Friday, May 15, 2009

Brilliant

Exactly How Many Brilliant Thoughts Are There? 5,632.
Mr. Brilliant Wrote Them – And Copyrighted Them:
You Must Know No. 1041


By Amy Stevens


From THE WALL STREET JOURNAL
JANUARY 6, 1992 .


Here's a quiz, and a wrong answer could cost you thousands of dollars. Who penned the line: "When all else fails…Eat"?
(a) Will Rogers. (b)Your Aunt Millie. (c) Who knows? (d) Ashleigh Brilliant.

If you answered (a), (b), or especially (c), the copyright lawyers will see you later. The Correct answer is Ashleigh Brilliant, who lays claim to being history's only full time, professional published epigrammatist. As for Francois de la Rochefoucauld, the 17th century author of "Maxims," and Oscar Wilde, who observed in "Aphorisms" that anybody can make history but only a great man can write it, Mr. Brilliant sniffs: "They weren't full time."


A Rigid Code


Mr. Brilliant has dreamed up and copyrighted thousands of one liners. The result: When the Funny Side Up catalog offered underwear emblazoned with the uncredited epigram "I May Not Be Perfect, But Parts of Me Are Excellent," he threatened to sue their pants off. But before Mr. Brilliant could file any briefs, the company sent him $1,000 and agreed to stop selling the offending garment. Funny Side Up declines comment.

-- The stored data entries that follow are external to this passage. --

(** C10.  A PUT answered with status 200 or 201 makes
    [uploadFileToSharedFolder] return the response body, whatever it is;
    when that body is falsy the handler returns the 500 outcome whose error
    text is the handler's own "Failed to upload ..." message. *)
Theorem upload_falsy_body_fails (w : World) :
  (forall driveId folderItemId filePath fileName h res tr req st d,
      uploadFileToSharedFolder w driveId folderItemId filePath fileName h = (res, tr) ->
      last tr = Some (EvHttp req (HttpResponse st d)) ->
      req_method req = PUT -> st = 200 \/ st = 201 ->
      res = Ok d)
  /\ (forall event res tr req st d,
      invoke w event = (res, tr) ->
      In (EvHttp req (HttpResponse st d)) tr ->
      req_method req = PUT -> st = 200 \/ st = 201 -> truthy d = false ->
      res = Ok (mkOutcome 500
                  (json_message_error "Failed to process shared folder"
                     "Failed to upload file to shared folder on OneDrive."))).
Proof.
  split.
  - intros driveId folderItemId filePath fileName h res tr req st d Hrun Hlast Hput Hst.
    apply uploadFileToSharedFolder_run in Hrun.
    inversion Hrun; subst; clear Hrun;
      (rewrite last_app in Hlast; cbn in Hlast; simplify_eq); try discriminate.
    now apply upload_result_ok.
  - intros event res tr req st d Hrun Hin Hput Hst Hfalsy.
    apply invoke_run in Hrun.
    split_runs; trace_member Hin; try discriminate;
      match goal with
      | H' : upload_result _ = _ |- _ =>
          rewrite (upload_result_ok _ _ Hst) in H'; simplify_eq
      end; try congruence.
    reflexivity.
Qed.

Lemma upload_falsy_body_fails_witness :
  fst (uploadFileToSharedFolder world_empty_body (VStr "drive-2") (VStr "item-2")
         "/tmp/download-1700000000000.txt" "example.txt" []) = Ok (VStr "")
  /\ fst (invoke world_empty_body example_event) =
       Ok (mkOutcome 500
             (json_message_error "Failed to process shared folder"
                "Failed to upload file to shared folder on OneDrive.")).
Proof.
  destruct (upload_falsy_body_fails world_empty_body) as [Hfn Hhandler].
  split.
  - eapply Hfn with (st := 200).
    + apply surjective_pairing.
    + vm_compute. reflexivity.
    + reflexivity.
    + left. reflexivity.
  - eapply Hhandler with (st := 200) (d := VStr "").
    + apply surjective_pairing.
    + vm_compute. do 6 right. left. reflexivity.
    + reflexivity.
    + left. reflexivity.
    + reflexivity.
Defined.



(** C8.  In an invocation that returns status 200 the token endpoint is
    asked twice: once by the resolver, whose token goes into the listing
    request, and once more by the uploader, whose PUT carries the token of
    that second answer. *)
Theorem token_fetched_per_call (w : World) (event : LambdaEvent)
    (o : Outcome) (tr : Trace) :
  invoke w event = (Ok o, tr) ->
  statusCode o = 200 ->
  exists pre r1 token1 r2 r3 token2 path fileBuffer driveId itemId fileName r4,
    tr = pre ++ [EvHttp (token_request w) r1;
                 EvHttp (shared_request token1) r2;
                 EvHttp (token_request w) r3;
                 EvReadFile path (inr fileBuffer);
                 EvHttp (upload_request driveId itemId fileName token2 fileBuffer) r4]
    /\ map step_of pre = [Download; CheckSize]
    /\ token_result r1 = Ok token1
    /\ http_send w (pre ++ [EvHttp (token_request w) r1;
                            EvHttp (shared_request token1) r2])
         (token_request w) = r3
    /\ token_result r3 = Ok token2
    /\ length (filter (fun e => bool_decide (step_of e = FetchToken)) tr) = 2%nat.
Proof.
  intros Hrun Hstatus. apply invoke_run in Hrun.
  split_runs; try discriminate Hstatus.
  rewrite <- app_assoc. cbn [app].
  do 12 eexists.
  split; [reflexivity |].
  split; [reflexivity |].
  split; [eassumption |].
  split; [eassumption |].
  split; [eassumption |].
  reflexivity.
Qed.

Lemma token_fetched_per_call_witness :
  exists pre r1 token1 r2 r3 token2 path fileBuffer driveId itemId fileName r4,
    snd (invoke world_ok example_event) =
      pre ++ [EvHttp (token_request world_ok) r1;
              EvHttp (shared_request token1) r2;
              EvHttp (token_request world_ok) r3;
              EvReadFile path (inr fileBuffer);
              EvHttp (upload_request driveId itemId fileName token2 fileBuffer) r4]
    /\ map step_of pre = [Download; CheckSize]
    /\ token_result r1 = Ok token1
    /\ http_send world_ok (pre ++ [EvHttp (token_request world_ok) r1;
                                  EvHttp (shared_request token1) r2])
         (token_request world_ok) = r3
    /\ token_result r3 = Ok token2
    /\ length (filter (fun e => bool_decide (step_of e = FetchToken))
                 (snd (invoke world_ok example_event))) = 2%nat.
Proof.
  apply (token_fetched_per_call world_ok example_event
           (mkOutcome 200 example_success_body)).
  - vm_compute. reflexivity.
  - reflexivity.
Defined.

(** In [world_ok] the two tokens differ, and each request carries its own. *)
Example tokens_not_reused :
  map (fun e => match e with
                | EvHttp req _ => req_headers req !! 0%nat
                | _ => None
                end)
      (snd (invoke world_ok example_event))
  = [None; None;
     Some ("Content-Type", "application/x-www-form-urlencoded");
     Some ("Authorization", "Bearer token-2");
     Some ("Content-Type", "application/x-www-form-urlencoded");
     None;
     Some ("Authorization", "Bearer token-4")].
Proof. vm_compute. reflexivity. Qed.




Lemma token_result_rejected st d :
  st <> 200 -> token_result (HttpResponse st d) = Throw (token_failure st).
Proof.
  intros Hst. unfold token_failure. cbn [token_result].
  destruct (is_2xx st); [| reflexivity].
  destruct (Z.eqb_spec st 200); [contradiction | reflexivity].
Qed.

A former college history professor and one-time Haight-Ashbury hippie, the 58 year old Mr. Brilliant has copyrighted such lines as "Even weeds have needs" and 5,631 others, which he markets on hand lettered postcards, on a few licensed products, in books and in a syndicated panel carried by about a dozen newspapers.

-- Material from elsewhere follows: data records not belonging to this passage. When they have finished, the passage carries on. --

Lemma firsts_skipn (j : nat) (mem : list (list (experience St Act))) :
  Forall (fun w => length w = 1%nat) mem ->
  concat (map (firstn 1) (skipn j mem))
  = skipn j (concat (map (firstn 1) mem)).
Proof.
  intro H. revert j. induction H as [|w mem Hw _ IH]; intros [|j];
    simpl; try reflexivity.
  destruct w as [|e [|e' w]]; simpl in Hw; try discriminate.
  simpl. apply IH.
Qed.

Lemma firsts_snoc (mem : list (list (experience St Act)))
  (e : experience St Act) :
  concat (map (firstn 1) (mem ++ [[e]]))
  = concat (map (firstn 1) mem) ++ [e].
Proof.
  rewrite map_app, concat_app. simpl. reflexivity.
Qed.

Lemma firsts_length (mem : list (list (experience St Act))) :
  Forall (fun w => length w = 1%nat) mem ->
  length (concat (map (firstn 1) mem)) = length mem.
Proof.
  induction 1 as [|w mem Hw _ IH]; [reflexivity|].
  destruct w as [|e [|e' w]]; simpl in Hw; try discriminate.
  cbn [map firstn concat app length]. f_equal. exact IH.
Qed.

(** One append: the new transition goes to the back, the oldest ones
    leave from the front. *)
Lemma stored_append b (s : St) (x : Act) (r : R) (d : bool) (s' : St) :
  well_formed b ->
  stored (append b s x r d s')
  = skipn (S (length (stored b)) - capacity (buf b))
      (stored b ++ [Experience s x r s' d]).
Proof.
  intro Hwf. destruct (append_memory b s x r d s') as [Hm _].
  unfold stored. rewrite Hm. unfold queue_append.
  rewrite firsts_skipn.
  - rewrite firsts_snoc, length_app, (firsts_length _ Hwf).
    cbn [length]. f_equal. lia.
  - apply Forall_app. split; [exact Hwf | repeat constructor].
Qed.

Lemma append_all_invariant (c : nat) (es pre : list (experience St Act)) b :
  well_formed b -> capacity (buf b) = c ->
  stored b = skipn (length pre - c) pre ->
  well_formed (append_all b es) /\
  capacity (buf (append_all b es)) = c /\
  stored (append_all b es) = skipn (length (pre ++ es) - c) (pre ++ es).
Proof.
  revert pre b. induction es as [|e es IH]; intros pre b Hwf Hc Hst.
  - rewrite app_nil_r. repeat split; assumption.
  - simpl.
    set (b1 := append b (Buffer.state e) (action e) (reward e)
                 (is_state_terminal e) (next_state e)).
    assert (Hwf1 : well_formed b1)
      by (apply BufferFacts.well_formed_append; exact Hwf).
    assert (Hc1 : capacity (buf b1) = c).
    { destruct (append_memory b (Buffer.state e) (action e) (reward e)
                  (is_state_terminal e) (next_state e)) as [_ H].
      unfold b1. rewrite H. exact Hc. }
    assert (Hst1 : stored b1 = skipn (length (pre ++ [e]) - c) (pre ++ [e])).
    { unfold b1. rewrite stored_append by exact Hwf. rewrite Hc, Hst.
      destruct e as [s x r s' d].
      cbn [Buffer.state action reward next_state is_state_terminal].
      rewrite length_skipn.
      assert (Hk : (length pre - c <= length pre)%nat) by lia.
      replace (skipn (length pre - c) pre
               ++ [Experience s x r s' d])
        with (skipn (length pre - c) (pre ++ [Experience s x r s' d])).
      - rewrite skipn_skipn. f_equal. rewrite length_app. cbn [length].
        lia.
      - rewrite skipn_app.
        replace (length pre - c - length pre)%nat with O by lia.
        reflexivity. }
    destruct (IH (pre ++ [e]) b1 Hwf1 Hc1 Hst1) as (H1 & H2 & H3).
    rewrite <- app_assoc in H3. simpl in H3.
    repeat split; assumption.
Qed.

(** X2. After any sequence of appends to a fresh buffer of capacity [n]
    the buffer holds the last [n] transitions of the sequence, in the
    order of their arrival: [min(length, n)] of them, the oldest evicted
    first. *)
Theorem append_all_keeps_latest (n : nat) (es : list (experience St Act)) :
  stored (append_all (ReplayBuffer_init n) es) = skipn (length es - n) es /\
  logical_size (append_all (ReplayBuffer_init n) es)
  = Nat.min (length es) n /\
  well_formed (append_all (ReplayBuffer_init n) es).
Proof.
  destruct (append_all_invariant n es [] (ReplayBuffer_init n))
    as (Hwf & Hc & Hst);
    [apply BufferFacts.well_formed_init | reflexivity | reflexivity|].
  simpl in Hst. split; [exact Hst|]. split; [|exact Hwf].
  unfold logical_size. rewrite <- (firsts_length _ Hwf).
  fold (stored (append_all (ReplayBuffer_init n) es)).
  rewrite Hst, length_skipn. lia.
Qed.

(** X3. [sample] raises [ValueError] for a negative batch size, whatever
    the buffer holds: the assertion of pfrl on the number of stored
    transitions passes, and the check of [sample_n_k] raises. *)
Theorem sample_rejects_negative b (batch_size : Z) (rnd : list nat) :
  (batch_size < 0)%Z -> sample b batch_size rnd = Raise ValueError.
Proof.
  unfold sample, pfrl_sample, sample_n_k.
  intro Hk. rewrite Z.geb_leb.
  destruct (Z.leb_spec batch_size (Z.of_nat (length (memory (buf b)))));
    [|lia].
  destruct (Z.leb_spec 0 batch_size); [lia|]. reflexivity.
Qed.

Since 1967, when he came up with "Let's keep the Christ in Chrysler" (never a best seller, he concedes, but "very popular in Detroit"), Mr. Brilliant has produced an average of one Brilliant Thought, as he dubs them, every 36 hours. To qualify as a Brilliant Thought, an epigram must conform to a rigid code: no reference to fads or fashion, no rhyme used for its own sake, no puns, and nothing that isn't easily translatable. "Nothing that poets use," he says. There's also a limit of 17 words, a tribute to the number of syllables in Japanese haiku and an early observation that he'd never used more than 16 words anyway, but wanted a spare for emergencies.

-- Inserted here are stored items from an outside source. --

(** ** Python values *)

(** The values [resp.json()] can produce.  JSON numbers with a fraction or
    an exponent (Python floats) are not part of the model. *)
Inductive pyval : Type :=
| PNone
| PBool (b : bool)
| PInt (n : Z)
| PStr (s : string)
| PList (l : list pyval)
| PDict (d : list (string * pyval)).

(** Exceptions, by class.  [RuntimeError] carries the message the script
    builds; [KeyError] the missing key.  [RequestException] stands for the
    transport errors of [requests] (connection, timeout, TLS...), named by
    [detail].  [KeyboardInterrupt] and [SystemExit] derive from
    [BaseException] only. *)
Inductive exn : Type :=
| RuntimeError (msg : string)
| KeyError (key : string)
| TypeError
| ValueError
| AssertionError
| JSONDecodeError
| OSError (detail : string)
| RequestException (detail : string)
| KeyboardInterrupt
| SystemExit.

(** [except Exception] catches everything but the two classes that derive
    from [BaseException] directly. *)
Definition derives_from_Exception (e : exn) : bool :=
  match e with
  | KeyboardInterrupt | SystemExit => false
  | _ => true
  end.

Inductive result (A : Type) : Type :=
| Ok (a : A)
| Raise (e : exn).
Arguments Ok {A} a.
Arguments Raise {A} e.

(** ** Module constants *)

Definition COCT_CKAN_URL : string := "https://cctdata.co.za/data-catalogue".
Definition PACKAGE_LOOKUP_PATH : string := "api/action/package_show".
Definition NAME_FIELD : string := "name".
Definition URL_FIELD : string := "url".
Definition ID_FIELD : string := "id".
Definition RESOURCES_FIELD : string := "resources".

Definition RETRY_DELAY_FACTOR : Z := 10.
Definition RETRIES : Z := 3.

(** ** Subscripting, iteration, hashing *)

Fixpoint assoc {A : Type} (k : string) (d : list (string * A)) : option A :=
  match d with
  | [] => None
  | (k', v) :: d' => if String.eqb k' k then Some v else assoc k d'
  end.

(** [v[k]] for a string [k]: a dict looks the key up and raises [KeyError]
    when it is missing; lists and strings want integer indices, the other
    values are not subscriptable: [TypeError]. *)
Definition py_getitem (v : pyval) (k : string) : result pyval :=
  match v with
  | PDict d =>
      match assoc k d with
      | Some x => Ok x
      | None => Raise (KeyError k)
      end
  | _ => Raise TypeError
  end.

Fixpoint chars (s : string) : list pyval :=
  match s with
  | EmptyString => []
  | String c s' => PStr (String c EmptyString) :: chars s'
  end.

(** [for x in v]: a list yields its elements, a dict its keys, a string
    its characters; the other values are not iterable. *)
Definition py_iter (v : pyval) : result (list pyval) :=
  match v with
  | PList l => Ok l
  | PDict d => Ok (map (fun kv => PStr (fst kv)) d)
  | PStr s => Ok (chars s)
  | _ => Raise TypeError
  end.

Definition hashable (v : pyval) : bool :=
  match v with
  | PList _ | PDict _ => false
  | _ => true
  end.

(** Equality of dict keys: [True == 1] and [False == 0] in Python, and
    they hash alike. *)
Definition py_key_eqb (a b : pyval) : bool :=
  match a, b with
  | PNone, PNone => true
  | PStr s, PStr t => String.eqb s t
  | PBool x, PBool y => Bool.eqb x y
  | PInt x, PInt y => Z.eqb x y
  | PBool x, PInt y => Z.eqb (Z.b2z x) y
  | PInt x, PBool y => Z.eqb x (Z.b2z y)
  | _, _ => false
  end.

(** A Python dict built by the script: keys in insertion order, no two
    equal keys. *)
Definition pydict : Type := list (pyval * pyval).

(** [d[k] = v]: an existing equal key keeps its place (and the key object
    first inserted) and takes the new value; a new key goes last. *)
Fixpoint dict_set (k v : pyval) (d : pydict) : pydict :=
  match d with
  | [] => [(k, v)]
  | (k', v') :: d' =>
      if py_key_eqb k' k then (k', v) :: d'
      else (k', v') :: dict_set k v d'
  end.

Fixpoint dict_get (k : pyval) (d : pydict) : option pyval :=
  match d with
  | [] => None
  | (k', v') :: d' => if py_key_eqb k' k then Some v' else dict_get k d'
  end.

Definition dict_keys (d : pydict) : list pyval := map fst d.
Definition dict_items (d : pydict) : list (pyval * pyval) := d.

(** ** Requests, responses, effects *)

(** The arguments of one [session.get(url, params=..., headers=...)]:
    [get_params] is [None] when the call passes no [params], and a header
    value is [None] when the script passes [None]. *)
Record GetCall : Type := {
  get_url : pyval;
  get_params : option (list (string * string));
  get_headers : list (string * option string)
}.

(** A [requests.Session], as far as the script depends on it: its
    session-level headers. *)
Record Session : Type := {
  session_headers : list (string * option string)
}.

(** A [requests.Response]: [json] is what calling [resp.json()] does. *)
Record Response : Type := {
  status_code : Z;
  json : result pyval;
  text : string;
  content : string
}.

Inductive loglevel : Type := DEBUG | INFO | WARNING.

Inductive event : Type :=
| EvGet (s : Session) (c : GetCall)
| EvJson
| EvSleep (seconds : Z)
| EvLog (level : loglevel) (msg : string)
| EvWrite (dir : string) (filename : string) (data : string).

Definition gets (t : list event) : list (Session * GetCall) :=
  flat_map (fun e => match e with EvGet s c => [(s, c)] | _ => [] end) t.

Definition sleeps (t : list event) : list Z :=
  flat_map (fun e => match e with EvSleep d => [d] | _ => [] end) t.

Definition json_calls (t : list event) : nat :=
  List.length (filter (fun e => match e with EvJson => true | _ => false end) t).

Definition writes (t : list event) : list (string * string) :=
  flat_map (fun e => match e with EvWrite _ p d => [(p, d)] | _ => [] end) t.

(** ** The effect monad *)

(** A computation: from the number of requests made before it starts to
    its result and the effects it performed, in order. *)
Definition M (A : Type) : Type := nat -> result A * list event.

Definition ret {A} (a : A) : M A := fun _ => (Ok a, []).
Definition raise {A} (e : exn) : M A := fun _ => (Raise e, []).
Definition emit (e : event) : M unit := fun _ => (Ok tt, [e]).

Definition bind {A B} (m : M A) (f : A -> M B) : M B :=
  fun n =>
    match m n with
    | (Ok a, t) =>
        match f a (n + List.length (gets t))%nat with
        | (r, t') => (r, (t ++ t')%list)
        end
    | (Raise e, t) => (Raise e, t)
    end.

(** [try: m  except Exception as e: ...] seen from outside: the result of
    [m] as a value when it returned or raised an [Exception]; anything
    else keeps propagating. *)
Definition try_except {A} (m : M A) : M (result A) :=
  fun n =>
    match m n with
    | (Ok a, t) => (Ok (Ok a), t)
    | (Raise e, t) =>
        if derives_from_Exception e then (Ok (Raise e), t) else (Raise e, t)
    end.

Definition lift {A} (r : result A) : M A := fun _ => (r, []).

Declare Scope py_scope.
Delimit Scope py_scope with py.
Notation "x <- m ;; k" := (bind m (fun x => k))
  (at level 61, m at next level, right associativity) : py_scope.
Notation "m ;; k" := (bind m (fun _ => k))
  (at level 61, right associativity) : py_scope.
Local Open Scope py_scope.

Definition string_of_Z (z : Z) : string := NilZero.string_of_int (Z.to_int z).

Definition logging_debug (msg : string) : M unit := emit (EvLog DEBUG msg).
Definition logging_warning (msg : string) : M unit := emit (EvLog WARNING msg).

(** [time.sleep(d)] raises [ValueError] on a negative length. *)
Definition time_sleep (d : Z) : M unit :=
  if d <? 0 then raise ValueError else emit (EvSleep d).

Section Script.

(** The network: what the [n]-th request of the run (counted from 0)
    does, given the session and the arguments of the call. *)
Variable network : nat -> Session -> GetCall -> result Response.

Definition session_get (s : Session) (c : GetCall) : M Response :=
  fun n => (network n s c, [EvGet s c]).

Definition resp_json (resp : Response) : M pyval :=
  fun _ => (json resp, [EvJson]).

(** ** [_get_dataset_metadata] *)

Definition _get_dataset_metadata (id_str : string)
    (ckan_api_key : option string) (ckan_url : string)
    (session : Session) : M pyval :=
  resp <- session_get session
            {| get_url := PStr (ckan_url ++ "/" ++ PACKAGE_LOOKUP_PATH);
               get_params := Some [("id", id_str)];
               get_headers := [("X-CKAN-API-Key", ckan_api_key)] |} ;;
  if status_code resp =? 200 then
    parsed <- resp_json resp ;;
    body <- lift (py_getitem parsed "result") ;;
    ret body
  else if status_code resp =? 404 then
    raise (RuntimeError ("'" ++ id_str ++ "' doesn't exist on " ++ ckan_url ++ "!"))
  else
    logging_warning ("Got unexpected status code on " ++ id_str ++ " - "
                     ++ string_of_Z (status_code resp)) ;;
    logging_debug ("response text: " ++ text resp) ;;
    ret PNone.

(** ** [_form_dataset_resources_lookup] *)

Definition is_None (v : pyval) : bool :=
  match v with PNone => true | _ => false end.

(** One round of the dict comprehension
    [{resource[NAME_FIELD]: resource[URL_FIELD] for resource in ...}]:
    the key expression, then the value expression, then the insertion,
    which hashes the key. *)
Definition lookup_entry (resource : pyval) (acc : pydict) : result pydict :=
  match py_getitem resource NAME_FIELD with
  | Raise e => Raise e
  | Ok k =>
      match py_getitem resource URL_FIELD with
      | Raise e => Raise e
      | Ok v => if hashable k then Ok (dict_set k v acc) else Raise TypeError
      end
  end.

Fixpoint dict_comprehension (rs : list pyval) (acc : pydict) : result pydict :=
  match rs with
  | [] => Ok acc
  | r :: rs' =>
      match lookup_entry r acc with
      | Ok acc' => dict_comprehension rs' acc'
      | Raise e => Raise e
      end
  end.

Definition _form_dataset_resources_lookup (dataset_name : string)
    (ckan_api_key : option string) (ckan_url : string)
    (session : Session) : M pydict :=
  dataset_metadata <- _get_dataset_metadata dataset_name
                        ckan_api_key ckan_url session ;;
  if is_None dataset_metadata then
    raise (RuntimeError ("I don't know what to do with '" ++ dataset_name
                         ++ "' - it doesn't exist"))
  else
    resources <- lift (py_getitem dataset_metadata RESOURCES_FIELD) ;;
    items <- lift (py_iter resources) ;;
    dataset_resource_lookup <- lift (dict_comprehension items []) ;;
    ret dataset_resource_lookup.

(** ** [_get_resource_file] *)

(** [range(n)]. *)
Definition py_range (n : Z) : list Z := map Z.of_nat (seq 0 (Z.to_nat n)).

(** The [for t in range(...)] loop with its [try]/[except], over the
    indices still to run; [raise last_exception] follows the loop, and
    raising [None] is a [TypeError].  [http_session] is the module-level
    session the function reads. *)
Fixpoint retry_loop (factor : Z) (http_session : Session) (url : pyval)
    (ckan_api_key : option string) (ts : list Z)
    (last_exception : option exn) : M Response :=
  match ts with
  | [] =>
      match last_exception with
      | Some e => raise e
      | None => raise TypeError
      end
  | t :: ts' =>
      r <- try_except
             (session_get http_session
                {| get_url := url;
                   get_params := None;
                   get_headers := [("X-CKAN-API-Key", ckan_api_key)] |}) ;;
      match r with
      | Ok resp => ret resp
      | Raise e =>
          let sleep_delay := factor * (t + 1) in
          logging_debug ("Sleeping for " ++ string_of_Z sleep_delay ++ "s...") ;;
          time_sleep sleep_delay ;;
          retry_loop factor http_session url ckan_api_key ts' (Some e)
      end
  end.

(** The function with its two constants as parameters. *)
Definition get_resource_file_with (retries factor : Z)
    (http_session : Session) (url : pyval)
    (ckan_api_key : option string) : M Response :=
  retry_loop factor http_session url ckan_api_key (py_range retries) None.

Definition _get_resource_file : Session -> pyval -> option string -> M Response :=
  get_resource_file_with RETRIES RETRY_DELAY_FACTOR.

End Script.

(** ** What [requests] sends *)

(** [requests] merges the headers of a call into the session's headers in
    a case-insensitive dict and then removes every key whose value is
    [None] ([requests.sessions.merge_setting]). *)
Definition lower_ascii (c : ascii) : ascii :=
  let n := nat_of_ascii c in
  if ((65 <=? n) && (n <=? 90))%nat then ascii_of_nat (n + 32) else c.

Fixpoint lower (s : string) : string :=
  match s with
  | EmptyString => EmptyString
  | String c s' => String (lower_ascii c) (lower s')
  end.

Definition header_eqb (a b : string) : bool := String.eqb (lower a) (lower b).

Fixpoint ci_set {A : Type} (k : string) (v : A) (d : list (string * A))
    : list (string * A) :=
  match d with
  | [] => [(k, v)]
  | (k', v') :: d' =>
      if header_eqb k' k then (k, v) :: d'
      else (k', v') :: ci_set k v d'
  end.

Fixpoint ci_get {A : Type} (k : string) (d : list (string * A)) : option A :=
  match d with
  | [] => None
  | (k', v') :: d' => if header_eqb k' k then Some v' else ci_get k d'
  end.

Definition ci_update {A : Type} (d new : list (string * A)) : list (string * A) :=
  fold_left (fun acc kv => ci_set (fst kv) (snd kv) acc) new d.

Mr. Brilliant likes to take a common phrase, break off the stem and graft on something that twists in a new direction. "I start with something and then try to complete the thought in a totally unexpected way," he says. One example: "No man is an island, but some of us are long peninsulas."


If Mr. Brilliant -- that's his real name -- sounds a bit eccentric, you wouldn't get an argument from locals. He conducted an unsuccessful campaign for the Santa Barbara city council entirely in song in 1977, and got 2,000 votes, placing him eighth in a field of 11. He won a contest to write new lyrics for the Chiquita banana song, "the supreme creative achievement of my life," but became incensed when the winning entry wasn't actually used. Sample lyrics:
"Life, no matter what your plan is,
Can be better with banan-as. . . .
But it's dangerous and unsightly to be careless with the peel of a banana,

So my proposal is disposal in an appropriate mann-ah."


Two years ago, Mr. Brilliant reviewed 14 months of entries in Reader's Digest's "Quotable Quotes" and found he'd edged out Mark Twain for first place, with five. A magazine spokesman notes that since Mr. Brilliant's first saying appeared in 1980, he actually trails Mr. Twain 21 to 13, but leads Will Rogers by two. The magazine paid Mr. Brilliant $50 for each.


While Mr. Brilliant attempts to make the prose timeless, it wasn't until 1979 that the legal system helped make it profitable. In a case against a heat-transfer decal company that appropriated three expressions (including "I have abandoned my search for the truth and am now looking for a good fantasy"), a federal judge in Los Angeles ruled that Mr. Brilliant's works were "epigrams" entitled to full copyright protection, as distinct from mere "short phrases," which can't be copyrighted.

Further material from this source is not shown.